:: RECORDS SUPPLIED

Lemma codes_of_node_rmono node : forall current_code t code,
  is_Some (dict_get code t.2) ->
  is_Some (dict_get code (codes_of_node node current_code t).2).
Proof.
  induction node as [ch f l r IHl IHr] using Node_tree_ind.
  intros cur t code Hs. destruct ch as [ch|]; cbn [codes_of_node snd].
  - rewrite dict_get_set. destruct (decide (code = cur)); [by eexists|done].
  - destruct l as [nl|], r as [nr|]; try done.
    + by apply (IHr nr eq_refl), (IHl nl eq_refl).
    + by apply (IHl nl eq_refl).
    + by apply (IHr nr eq_refl).
Qed.

Lemma codes_of_node_rcovers node path c :
  leaf_at node path c -> forall current_code t,
  is_Some (dict_get (current_code ++ path) (codes_of_node node current_code t).2).
Proof.
  induction 1 as [c f l r|f l r p c H IH|f l r p c H IH]; intros cur t;
    cbn [codes_of_node snd].
  - rewrite app_nil_r, dict_get_set_eq. by eexists.
  - specialize (IH (cur ++ py "0") t). rewrite <- app_assoc in IH.
    destruct r as [nr|]; [|done]. by apply codes_of_node_rmono.
  - destruct l as [nl|].
    + specialize (IH (cur ++ py "1") (codes_of_node nl (cur ++ py "0") t)).
      by rewrite <- app_assoc in IH.
    + specialize (IH (cur ++ py "1") t). by rewrite <- app_assoc in IH.
Qed.

(** On a new encoder the entries of the two tables are the leaves of the
    tree: the symbol, and the path to it. *)
Lemma codes_entry_leaf root c code :
  NoDup (leaf_chars root) ->
  dict_get c (codes (after_codes root new_HuffmanEncoder)) = Some code
  <-> leaf_at root code c.
Proof.
  intros Hnd. unfold after_codes, set_tables, set_heap, new_HuffmanEncoder.
  cbn [codes reverse_codes heap padding fst snd].
  split.
  - intros Hget. by apply codes_of_node_get in Hget as [?|(path & Hleaf & ->)].
  - intros Hleaf.
    destruct (codes_of_node_covers root [] ([], []) c) as [code' Hget].
    { by eapply leaf_at_leaf_chars. }
    assert (code' = code) as <-; [|exact Hget].
    apply codes_of_node_get in Hget as [?|(path & Hleaf' & ->)]; [done|].
    by apply (leaf_at_unique_path root _ _ c).
Qed.

Lemma reverse_entry_leaf root c code :
  dict_get code (reverse_codes (after_codes root new_HuffmanEncoder)) = Some c
  <-> leaf_at root code c.
Proof.
  unfold after_codes, set_tables, set_heap, new_HuffmanEncoder.
  cbn [codes reverse_codes heap padding fst snd].
  split.
  - intros Hget. by apply codes_of_node_rget in Hget as [?|(path & Hleaf & ->)].
  - intros Hleaf.
    destruct (codes_of_node_rcovers root code c Hleaf [] ([], [])) as [c' Hget].
    assert (c' = c) as <-; [|exact Hget].
    apply codes_of_node_rget in Hget as [?|(path & Hleaf' & Heq)]; [done|].
    simpl in Heq. subst path.
    by destruct (leaf_at_prefix _ _ _ _ _ Hleaf' Hleaf (reflexivity _)).
Qed.

Lemma build_codes_new text :
  text <> [] ->
  build_codes text new_HuffmanEncoder
  = (after_codes (huffman_root text) new_HuffmanEncoder, Ok tt).
Proof. intros Hne. by apply build_codes_run. Qed.

Lemma codes_domain text c :
  text <> [] ->
  is_Some (dict_get c (codes (after_codes (huffman_root text) new_HuffmanEncoder)))
  <-> c ∈ text.
Proof.
  intros Hne. rewrite <- (huffman_root_leaves text c Hne). split.
  - intros [code Hget]. apply codes_entry_leaf in Hget; [|by apply huffman_root_NoDup].
    by eapply leaf_at_leaf_chars.
  - intros Hc. by apply codes_of_node_covers.
Qed.

(** X5. After the codes were built from a non-empty text on a new encoder,
    the code table has an entry for a symbol exactly when the symbol occurs
    in that text. So [get_encoded_text] returns the joined codes for every
    text written with these symbols, the text itself included, and raises
    [KeyError] for every text with another symbol. *)
Theorem code_table_domain (text : str) :
  text <> [] ->
  let coded := (build_codes text new_HuffmanEncoder).1 in
  (forall c, is_Some (dict_get c (codes coded)) <-> c ∈ text)
  /\ (forall text2, Forall (fun c => c ∈ text) text2 ->
        get_encoded_text text2 coded = (coded, Ok (join_codes (codes coded) text2)))
  /\ (forall text2, Exists (fun c => ~ (c ∈ text)) text2 ->
        exists k, k ∈ text2 /\ ~ (k ∈ text)
          /\ get_encoded_text text2 coded = (coded, Raise (KeyError k))).
Proof.
  intros Hne. cbv zeta. rewrite (build_codes_new text Hne). cbn [fst].
  set (coded := after_codes (huffman_root text) new_HuffmanEncoder).
  split; [intros c; by apply codes_domain|]. split.
  - intros text2 Hall. unfold get_encoded_text. f_equal.
    apply encode_loop_covered. eapply Forall_impl; [exact Hall|].
    intros c Hc. by apply codes_domain.
  - intros text2 Hex. unfold get_encoded_text.
    destruct (encode_loop_missing (codes coded) text2 (py "")) as (k & Hk & Hn & Hrun).
    { eapply Exists_impl; [exact Hex|]. intros c Hc. simpl in Hc.
      destruct (dict_get c (codes coded)) as [code|] eqn:Hget; [|done].
      exfalso. apply Hc. apply (codes_domain text c Hne). by eexists. }
    exists k. split; [done|]. split; [|by rewrite Hrun].
    intros Hin. apply (codes_domain text k Hne) in Hin as [code Hget].
    fold coded in Hget. congruence.
Qed.

Lemma code_table_domain_witness :
  let coded := (build_codes (py "abracadabra") new_HuffmanEncoder).1 in
  (forall c, is_Some (dict_get c (codes coded)) <-> c ∈ py "abracadabra")
  /\ (forall text2, Forall (fun c => c ∈ py "abracadabra") text2 ->
        get_encoded_text text2 coded = (coded, Ok (join_codes (codes coded) text2)))
  /\ (forall text2, Exists (fun c => ~ (c ∈ py "abracadabra")) text2 ->
        exists k, k ∈ text2 /\ ~ (k ∈ py "abracadabra")
          /\ get_encoded_text text2 coded = (coded, Raise (KeyError k))).
Proof. apply (code_table_domain (py "abracadabra")). discriminate. Defined.

(** X6. On a new encoder and a non-empty text, [reverse_codes] is the
    inverse of [codes]: a symbol has a code exactly when the reverse table
    maps that code back to the symbol. *)
Theorem reverse_codes_inverse (text : str) :
  text <> [] ->
  let coded := (build_codes text new_HuffmanEncoder).1 in
  forall c code,
    dict_get c (codes coded) = Some code
    <-> dict_get code (reverse_codes coded) = Some c.
Proof.
  intros Hne. cbv zeta. rewrite (build_codes_new text Hne). cbn [fst].
  intros c code. rewrite codes_entry_leaf by (by apply huffman_root_NoDup).
  by rewrite reverse_entry_leaf.
Qed.

Lemma reverse_codes_inverse_witness :
  dict_get "c"%char (codes (build_codes (py "abracadabra") new_HuffmanEncoder).1)
  = Some (py "100")
  <-> dict_get (py "100")
        (reverse_codes (build_codes (py "abracadabra") new_HuffmanEncoder).1)
      = Some "c"%char.
Proof. apply (reverse_codes_inverse (py "abracadabra")). discriminate. Defined.

(** X7. On a new encoder and a non-empty text every code is a string of
    ["0"] and ["1"], and so is the encoded text that [get_encoded_text]
    returns for the text. *)
Theorem encoded_text_binary (text : str) :
  text <> [] ->
  let coded := (build_codes text new_HuffmanEncoder).1 in
  (forall c code, dict_get c (codes coded) = Some code -> binary code)
  /\ exists encoded_text,
       get_encoded_text text coded = (coded, Ok encoded_text)
       /\ binary encoded_text.
Proof.
  intros Hne. cbv zeta. rewrite (build_codes_new text Hne). cbn [fst].
  set (coded := after_codes (huffman_root text) new_HuffmanEncoder).
  assert (forall c code, dict_get c (codes coded) = Some code -> binary code) as Hbin.
  { intros c code Hget.
    apply codes_entry_leaf in Hget; [|by apply huffman_root_NoDup].
    by eapply leaf_at_binary. }
  split; [done|]. exists (join_codes (codes coded) text). split.
  - unfold get_encoded_text. f_equal. apply encode_loop_covered.
    apply Forall_forall. intros c Hc. by apply codes_domain.
  - by apply join_codes_binary.
Qed.

Lemma encoded_text_binary_witness :
  let coded := (build_codes (py "abracadabra") new_HuffmanEncoder).1 in
  (forall c code, dict_get c (codes coded) = Some code -> binary code)
  /\ exists encoded_text,
       get_encoded_text (py "abracadabra") coded = (coded, Ok encoded_text)
       /\ binary encoded_text.
Proof. apply (encoded_text_binary (py "abracadabra")). discriminate. Defined.

(** X8. On a new encoder and a non-empty text, the length of every code is
    smaller than the number of distinct symbols of the text, and a code is
    the empty string exactly when the text has a single distinct symbol. *)
Theorem code_length_bounds (text : str) :
  text <> [] ->
  let coded := (build_codes text new_HuffmanEncoder).1 in
  forall c code,
    dict_get c (codes coded) = Some code ->
    (length code < distinct_symbols text)%nat
    /\ (code = [] <-> distinct_symbols text = 1%nat).
Proof.
  intros Hne. cbv zeta. rewrite (build_codes_new text Hne). cbn [fst].
  intros c code Hget.
  apply codes_entry_leaf in Hget; [|by apply huffman_root_NoDup].
  destruct (huffman_root_spec text Hne) as (_ & _ & _ & _ & Hint).
  pose proof (leaf_at_depth _ _ _ Hget) as Hdepth.
  split; [lia|]. split.
  - intros ->. inversion Hget as [? ? ? ? Hroot| |]. rewrite <- Hroot in Hint.
    simpl in Hint. lia.
  - intros H1. destruct code; [done|]. simpl in Hdepth. lia.
Qed.

Lemma code_length_bounds_witness :
  (length (py "100") < distinct_symbols (py "abracadabra"))%nat
  /\ (py "100" = [] <-> distinct_symbols (py "abracadabra") = 1%nat).
Proof.
  apply (code_length_bounds (py "abracadabra") ltac:(discriminate) "c"%char).
  reflexivity.
Defined.

(** ** The encoded text determines the text *)

(** With codes that are not empty and of which none is a prefix of the code
    of another symbol, joining codes is injective. *)
Lemma join_codes_inj (codes : dict ascii str) (alphabet : ascii -> Prop) :
  (forall a, alphabet a -> exists code, dict_get a codes = Some code /\ code <> []) ->
  (forall a b code_a code_b,
      dict_get a codes = Some code_a -> dict_get b codes = Some code_b ->
      code_a `prefix_of` code_b -> a = b) ->
  forall t1 t2, Forall alphabet t1 -> Forall alphabet t2 ->
    join_codes codes t1 = join_codes codes t2 -> t1 = t2.
Proof.
  intros Hcode Hpre. unfold join_codes.
  induction t1 as [|a t1 IH]; intros t2 H1 H2 Heq.
  - destruct t2 as [|b t2]; [done|]. inversion H2 as [|? ? Hb _]; subst.
    destruct (Hcode b Hb) as (code & Hget & Hne). simpl in Heq. rewrite Hget in Heq.
    simpl in Heq. symmetry in Heq. by apply app_eq_nil in Heq as [? _].
  - inversion H1 as [|? ? Ha H1']; subst.
    destruct (Hcode a Ha) as (code_a & Hga & Hna).
    destruct t2 as [|b t2].
    + simpl in Heq. rewrite Hga in Heq. simpl in Heq.
      by apply app_eq_nil in Heq as [? _].
    + inversion H2 as [|? ? Hb H2']; subst.
      destruct (Hcode b Hb) as (code_b & Hgb & Hnb).
      simpl in Heq. rewrite Hga, Hgb in Heq. simpl in Heq.
      assert (a = b) as <-.
      { destruct (prefix_weak_total code_a code_b (code_a ++ concat
                    (map (fun char => default [] (dict_get char codes)) t1)))
          as [Hp|Hp].
        - by apply prefix_app_r.
        - rewrite Heq. by apply prefix_app_r.
        - by apply (Hpre a b code_a code_b).
        - symmetry. by apply (Hpre b a code_b code_a). }
      assert (code_b = code_a) as -> by congruence.
      apply app_inv_head in Heq. f_equal. by apply IH.
Qed.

::::

* **WORK INSTRUCTIONS**:
Transcribe, exactly and without additions, the lines of the records above, beginning with the line that contains "- intros text2 Hex." and ending with the line that contains "returns for the text. *)", both included.

* **ANSWER TO THIS TASK**:
  - intros text2 Hex. unfold get_encoded_text.
    destruct (encode_loop_missing (codes coded) text2 (py "")) as (k & Hk & Hn & Hrun).
    { eapply Exists_impl; [exact Hex|]. intros c Hc. simpl in Hc.
      destruct (dict_get c (codes coded)) as [code|] eqn:Hget; [|done].
      exfalso. apply Hc. apply (codes_domain text c Hne). by eexists. }
    exists k. split; [done|]. split; [|by rewrite Hrun].
    intros Hin. apply (codes_domain text k Hne) in Hin as [code Hget].
    fold coded in Hget. congruence.
Qed.

Lemma code_table_domain_witness :
  let coded := (build_codes (py "abracadabra") new_HuffmanEncoder).1 in
  (forall c, is_Some (dict_get c (codes coded)) <-> c ∈ py "abracadabra")
  /\ (forall text2, Forall (fun c => c ∈ py "abracadabra") text2 ->
        get_encoded_text text2 coded = (coded, Ok (join_codes (codes coded) text2)))
  /\ (forall text2, Exists (fun c => ~ (c ∈ py "abracadabra")) text2 ->
        exists k, k ∈ text2 /\ ~ (k ∈ py "abracadabra")
          /\ get_encoded_text text2 coded = (coded, Raise (KeyError k))).
Proof. apply (code_table_domain (py "abracadabra")). discriminate. Defined.

(** X6. On a new encoder and a non-empty text, [reverse_codes] is the
    inverse of [codes]: a symbol has a code exactly when the reverse table
    maps that code back to the symbol. *)
Theorem reverse_codes_inverse (text : str) :
  text <> [] ->
  let coded := (build_codes text new_HuffmanEncoder).1 in
  forall c code,
    dict_get c (codes coded) = Some code
    <-> dict_get code (reverse_codes coded) = Some c.
Proof.
  intros Hne. cbv zeta. rewrite (build_codes_new text Hne). cbn [fst].
  intros c code. rewrite codes_entry_leaf by (by apply huffman_root_NoDup).
  by rewrite reverse_entry_leaf.
Qed.

Lemma reverse_codes_inverse_witness :
  dict_get "c"%char (codes (build_codes (py "abracadabra") new_HuffmanEncoder).1)
  = Some (py "100")
  <-> dict_get (py "100")
        (reverse_codes (build_codes (py "abracadabra") new_HuffmanEncoder).1)
      = Some "c"%char.
Proof. apply (reverse_codes_inverse (py "abracadabra")). discriminate. Defined.

(** X7. On a new encoder and a non-empty text every code is a string of
    ["0"] and ["1"], and so is the encoded text that [get_encoded_text]
    returns for the text. *)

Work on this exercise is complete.